We should also not forget that the PM has a little form on the bridge-building front. While Mayor of London, he passed over a few wheelbarrows of cash fot a 366-metre garden bridge over the Thames which was ultimately never built. The tab for that jaunt equalled £53m being spaffed up the wall, of which £43m was public money.
The Scotland to Ireland bridge could be done a lot cheaper with the closest possible connection being only 13 miles, but it’s pointless (or to be precise even more pointless) to have the crossings in areas that have more limited access to Glasgow, Edinburgh and Belfast. Such an option would necessitate significant investment in road development, and on the Scottish side that would put Paul McCartney right off his Sunday nutroast with fume-belching juggernauts honking on through to the Mull of Kintyre. The video for the 2035 remaster of the hit song won’t quite look the same with the Campbeltown Pipe Band playing their bagpipes under a carbon-stained motorway bridge.
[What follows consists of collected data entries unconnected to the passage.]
(** The end of a handler. *)
Lemma close_ok h fd s ops : hub_ok h -> hb_live h !! fd = Some s -> delta ActiveConnections ops = -1 ->
  hub_ok (Hub (auth_remove_session (hb_auth h) fd) (count ops (hb_stats h)) (delete fd (hb_live h))).
Proof.
  intros Hok Hl Hd. pose proof Hok as [H1 H2 H3 H4 H5]. destruct (H4 fd s Hl) as [Hfd Hs].
  destruct (found_slot _ fd s _ H3 Hfd Hl) as (l1 & l2 & El & _ & Hf).
  pose proof (remove_refines _ fd H1 Hfd) as (P1 & P2 & _). cbn [pool_step spec_step fst] in P1, P2.
  pose proof (live_size h Hok). pose proof (map_size_delete_Some fd (hb_live h) ltac:(by eexists)) as Hsz.
  assert (Hpos : (0 < size (hb_live h))%nat).
  { destruct (size (hb_live h)) eqn:E; [|lia]. apply map_size_empty_inv in E. by rewrite E, lookup_empty in Hl. }
  constructor; cbn [hb_auth hb_live hb_stats].
  - exact P1.
  - by rewrite P2, H2, fmap_delete.
  - intros fd' Hfd'. unfold auth_remove_session, at_session. rewrite Hf.
    rewrite El at 1. rewrite alter_app_r_alt, Nat.sub_diag by lia. cbn [alter list_alter].
    pose proof (H3 fd' Hfd') as Hx. rewrite (slot_focus _ _ _ _ fd' El) in Hx.
    erewrite (slot_focus (AuthManager _ _) l1 _ l2 fd' eq_refl). cbn [ss_fd]. rewrite (decide_False (P := -1 = fd')) by lia.
    destruct (decide (fd = fd')) as [<-|Hne].
    + rewrite lookup_delete_eq. rewrite Hl, decide_True in Hx by done. cbn in Hx.
      destruct (filter _ l1) as [|y [|z ys]]; cbn in Hx; [by injection Hx as ->|by destruct (filter _ l2)|done].
    + rewrite lookup_delete_ne by done. by rewrite decide_False in Hx by congruence.
  - intros fd' s' [_ Hl']%lookup_delete_Some. by apply H4.
  - apply active_count; [done|lia|]. rewrite Hd, Hsz. lia.
Qed.
(* ===== verification/BookingSafety.v ===== *)
(** * No double booking

    Any number of requests, interleaved call by call: two confirmed bookings never
    claim the same seat.  The argument is the one the locks of booking_engine.c
    stand for.  Each thread has private knowledge (a [ghost]) of the seats it has
    locked; the global invariant [inv] ties that knowledge to the tables; [rule]
    says which calls keep it. *)

From stdpp Require Import base tactics numbers list gmap relations.
From Stdlib Require Import ZArith Lia.
From S2P Require Import Prelude Types Calls EventMgr Booking Threads.

#[local] Open Scope Z_scope.

(** ** Claims on seats *)

Definition confirmed (w : world) (b : Z) : Prop :=
  exists r, ts_map (w_bookings w) !! b = Some r /\ b_status r = BOOKING_CONFIRMED.

Definition junction (w : world) (b s : Z) : Prop :=
  exists j bs, ts_map (w_bseats w) !! j = Some bs /\ bs_booking_id bs = b /\ bs_seat_id bs = s.

(** Booking [b] is confirmed and claims seat [s]. *)
Definition claims (w : world) (b s : Z) : Prop := confirmed w b /\ junction w b s.

Definition available (w : world) (s : Z) : Prop :=
  exists r, ts_map (w_seats w) !! s = Some r /\ s_status r = SEAT_AVAILABLE.

(** ** What a thread knows *)

(** Of a seat it has locked: nothing; that it exists; that nobody claims it; that
    only the thread's new booking may claim it; that only the booking the thread
    is cancelling may claim it. *)
Inductive hold := Unknown | Exists | Free | Half | Released.
#[export] Instance hold_eq_dec : EqDecision hold.
Proof. solve_decision. Defined.

Record ghost := Ghost {
  g_txn : option Z;
  g_holds : gmap Z hold;
  g_bk : option (Z * bool);       (** the booking it has locked, and whether it saw it confirmed *)
  g_bid : option Z;               (** the booking it has inserted *)
  g_seen : list (Z * Z) }.        (** junctions it has read *)

Definition idle : ghost := Ghost None ∅ None None [].
Lemma alone_next_txn {A} (p : prog A) now w Q : alone now w p Q -> alone now w p (fun a w' => Q a w' /\ w_next_txn w <= w_next_txn w').
Proof.
  unfold alone. destruct (run p no_faults now w) as [[a w']|] eqn:E; [|done]. intros HQ. split; [done|].
  by apply run_next_txn in E.
Qed.

(** The seats of the junctions of booking [b]. *)
Definition seats_of (b : Z) (m : gmap Z booking_seat_record) : list Z :=
  bs_seat_id <$> filter (fun x => filter_booking_seats b x = true) (map_to_list m).*2.

Lemma seats_of_add b l : forall ts, (forall j, is_Some (ts_map ts !! j) -> j < ts_next ts) ->
  seats_of b (ts_map (foldl (add_junction b) ts l)) ≡ₚ l ++ seats_of b (ts_map ts).
Proof.
  induction l as [|s l IH]; intros ts Hf; cbn [foldl]; [done|]. rewrite IH.
  - assert (Hn : ts_map ts !! ts_next ts = None).
    { destruct (ts_map ts !! ts_next ts) eqn:E; [|done]. assert (ts_next ts < ts_next ts) by (apply Hf; by eexists). lia. }
    unfold seats_of, add_junction. cbn [ts_map]. rewrite map_to_list_insert by done. rewrite fmap_cons, filter_cons_True.
    + cbn [fst snd]. rewrite fmap_cons. cbn [bs_seat_id]. by rewrite <- Permutation_middle.
    + unfold filter_booking_seats. cbn. lia.
  - intros j. cbn. rewrite lookup_insert_is_Some'. intros [<-|Hj]; [lia|]. specialize (Hf j Hj). lia.
Qed.

Lemma cancel_seats_all w b l : seats_of b (ts_map (w_bseats w)) ≡ₚ l -> Z.of_nat (length l) <= MAX_SEATS_PER_BOOKING ->
  cancel_seats w b ≡ₚ l.
Proof.
  intros Hp Hl. set (L := filter (fun x => filter_booking_seats b x = true) (table_records BookingSeats w)).
  assert (HL : bs_seat_id <$> L ≡ₚ l).
  { rewrite <- Hp. unfold L, seats_of, table_records. by rewrite merge_sort_Permutation. }
  unfold cancel_seats. fold L. rewrite take_ge; [done|].
  apply Permutation_length in HL. rewrite length_fmap in HL. unfold MAX_SEATS_PER_BOOKING in *. lia.
Qed.

Lemma no_junctions_yet w : tables_ok w -> seats_of (ts_next (w_bookings w)) (ts_map (w_bseats w)) = [].
Proof.
  intros T. unfold seats_of. destruct (filter _ _) as [|x l] eqn:E; [done|].
  assert (Hx : x ∈ x :: l) by left. rewrite <- E in Hx. apply list_elem_of_filter in Hx as [Hf Hx].
  apply list_elem_of_fmap in Hx as ([j y] & -> & Hj). apply elem_of_map_to_list in Hj.
  unfold filter_booking_seats in Hf. cbn in Hf.
  destruct (ok_junction _ T (ts_next (w_bookings w)) (bs_seat_id y)) as [H%(ok_bookings _ T) _]; [|lia]. exists j, y. split; [done|]. split; [lia|done].
Qed.

Lemma seats_error_available w ev l : seats_error w ev l = None -> forall s, s ∈ l -> available w s.
Proof.
  induction l as [|x l IH]; intros He s; [by intros ?%not_elem_of_nil|]. cbn [seats_error] in He.
  destruct (seat_error w ev x) eqn:Hx; [done|]. rewrite elem_of_cons. intros [->|Hs]; [|by apply IH].
  unfold seat_error in Hx. destruct (ts_map (w_seats w) !! x) as [r|] eqn:Hr; [|done].
  destruct (negb (s_event_id r =? ev)); [done|]. destruct (s_status r =? SEAT_AVAILABLE) eqn:E; [|done].
  exists r. split; [done|lia].
Qed.

(** Seats on offer have no owner. *)
Definition unowned (w : world) : Prop :=
  map_Forall (fun _ r => s_status r = SEAT_AVAILABLE -> s_booked_by r = 0) (ts_map (w_seats w)).

Lemma freed_booked u r : s_status r = SEAT_AVAILABLE -> s_booked_by r = 0 -> freed (booked u r) = r.
Proof. destruct r. cbn. by intros -> ->. Qed.

Lemma freed_again w user l m : unowned w -> (forall s, s ∈ l -> available w s) ->
  on_seats (booked user) l (ts_map (w_seats w)) m -> forall m', on_seats freed l m m' -> m' = ts_map (w_seats w).
Proof.
  intros Hu Ha H1 m' H2. apply map_eq. intros s. rewrite (H2 s), (H1 s), <- option_fmap_compose.
  destruct (decide (s ∈ l)) as [Hs|]; [|by rewrite option_fmap_id]. destruct (Ha s Hs) as (r & Hr & Hst). rewrite Hr. cbn.
  f_equal. apply freed_booked; [done|]. by apply (Hu s r).
Qed.

(** C12: on consistent tables in which seats on offer have no owner, a booking that
    succeeds followed by its cancellation by the same user gives back exactly the
    seats table there was, and leaves the booking as cancelled and no lock. *)
Theorem book_cancel_roundtrip now now' w user ev l :
  tables_ok w -> unowned w -> w_locks w = ∅ -> 0 < w_next_txn w -> book_error w ev l = None ->
  alone now w (booking_book_seats user ev l) (fun r w1 =>
    exists b, r = inl b /\ alone now' w1 (booking_cancel b user) (fun rc w2 =>
      rc = ETP_OK /\ w_seats w2 = w_seats w /\ w_locks w2 = ∅ /\
      ts_map (w_bookings w2) = <[b := cancelled (booking_of w user ev l now)]> (ts_map (w_bookings w)))).
Proof.
  intros T Hu Hl Hn He. set (b := ts_next (w_bookings w)).
  eapply alone_mono; [apply alone_next_txn, (book_spec now w user ev l (fun r w' => w_locks w' = ∅ /\ r = inl b /\ books w user ev l now w'))|].
  - done.
  - done.
  - intros r w' Hw'. rewrite He. by intros [-> Hb].
  - intros r w1 [(Hl1 & -> & [B S N J E U]) Hn1]. exists b. split; [done|].
    assert (Hbk : ts_map (w_bookings w1) !! b = Some (booking_of w user ev l now)).
    { rewrite B. cbn [ts_map]. apply lookup_insert_eq. }
    apply cancel_spec; [done|lia|]. intros rc w2 Hl2. unfold cancel_error. rewrite Hbk. cbn [b_user_id b_status booking_of].
    rewrite !Z.eqb_refl. cbn [negb]. intros [-> [B2 N2 S2 SN2 J2 E2 U2]]. split; [done|].
    unfold book_error in He. case_bool_decide as Harg; [|done]. destruct Harg as (Hlen & Hnd & _).
    destruct (ts_map (w_events w) !! ev) as [e|]; [|done]. destruct (e_status e =? EVENT_ACTIVE); [|done].
    assert (Hp : exchange_sort id l ≡ₚ l) by apply (exchange_sort_perm id).
    assert (Hav : forall s, s ∈ l -> available w s).
    { intros s Hs. eapply seats_error_available; [done|]. by rewrite Hp. }
    assert (Hc : cancel_seats w1 b ≡ₚ l).
    { apply cancel_seats_all; [|lia]. unfold b. rewrite J, seats_of_add by apply (ok_bseats _ T).
      by rewrite (no_junctions_yet w T), app_nil_r. }
    split; [|split; [done|]].
    + assert (Hm : ts_map (w_seats w2) = ts_map (w_seats w)).
      { eapply freed_again; [done|exact Hav|exact S|]. by eapply on_seats_perm. }
      rewrite N in SN2. destruct (w_seats w2), (w_seats w). cbn in *. by subst.
    + rewrite B2, B. cbn [ts_map]. apply map_eq. intros x.
      destruct (decide (b = x)) as [<-|Hx]; [by rewrite lookup_alter_eq, !lookup_insert_eq|].
      by rewrite lookup_alter_ne, !lookup_insert_ne.
Qed.

Lemma book_cancel_roundtrip_witness :
  book_error venue 1 [3; 1] = None /\
  alone 99 venue (booking_book_seats 7 1 [3; 1]) (fun r w1 =>
    exists b, r = inl b /\ alone 100 w1 (booking_cancel b 7) (fun rc w2 =>
      rc = ETP_OK /\ w_seats w2 = w_seats venue /\ w_locks w2 = ∅ /\
      ts_map (w_bookings w2) = <[b := cancelled (booking_of venue 7 1 [3; 1] 99)]> (ts_map (w_bookings venue)))).
Proof.
  split; [by vm_compute|]. apply (book_cancel_roundtrip 99 100 venue 7 1 [3; 1]); try by vm_compute.
  - apply venue_consistent.
  - apply (bool_decide_unpack _). by vm_compute.
Defined.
Of course, it won’t happen. But while everybody’s talking about it, nobody is mentioning the Office for National Statistics (ONS) report that the UK economy saw no growth in the final three months of 2019. Which would be a relief for many who might be perturbed by any signs of a post-Brexit slowdown.
Meanwhile – while the blond leads the bland, and we are playing political ‘Find the Lady’ with our elected executive, there’s a whole load of quite important events being played out, including talks with the EU (that seem to have dropped off the radar for well over a week) and a General Election in Ireland that nobody really understands anyway. Other than the fact that the Darth Vader bloke looks like he’s been knocked off his perch.
As for everybody attending to the business of government, well I guess we’ll cross that bridge when we come to it.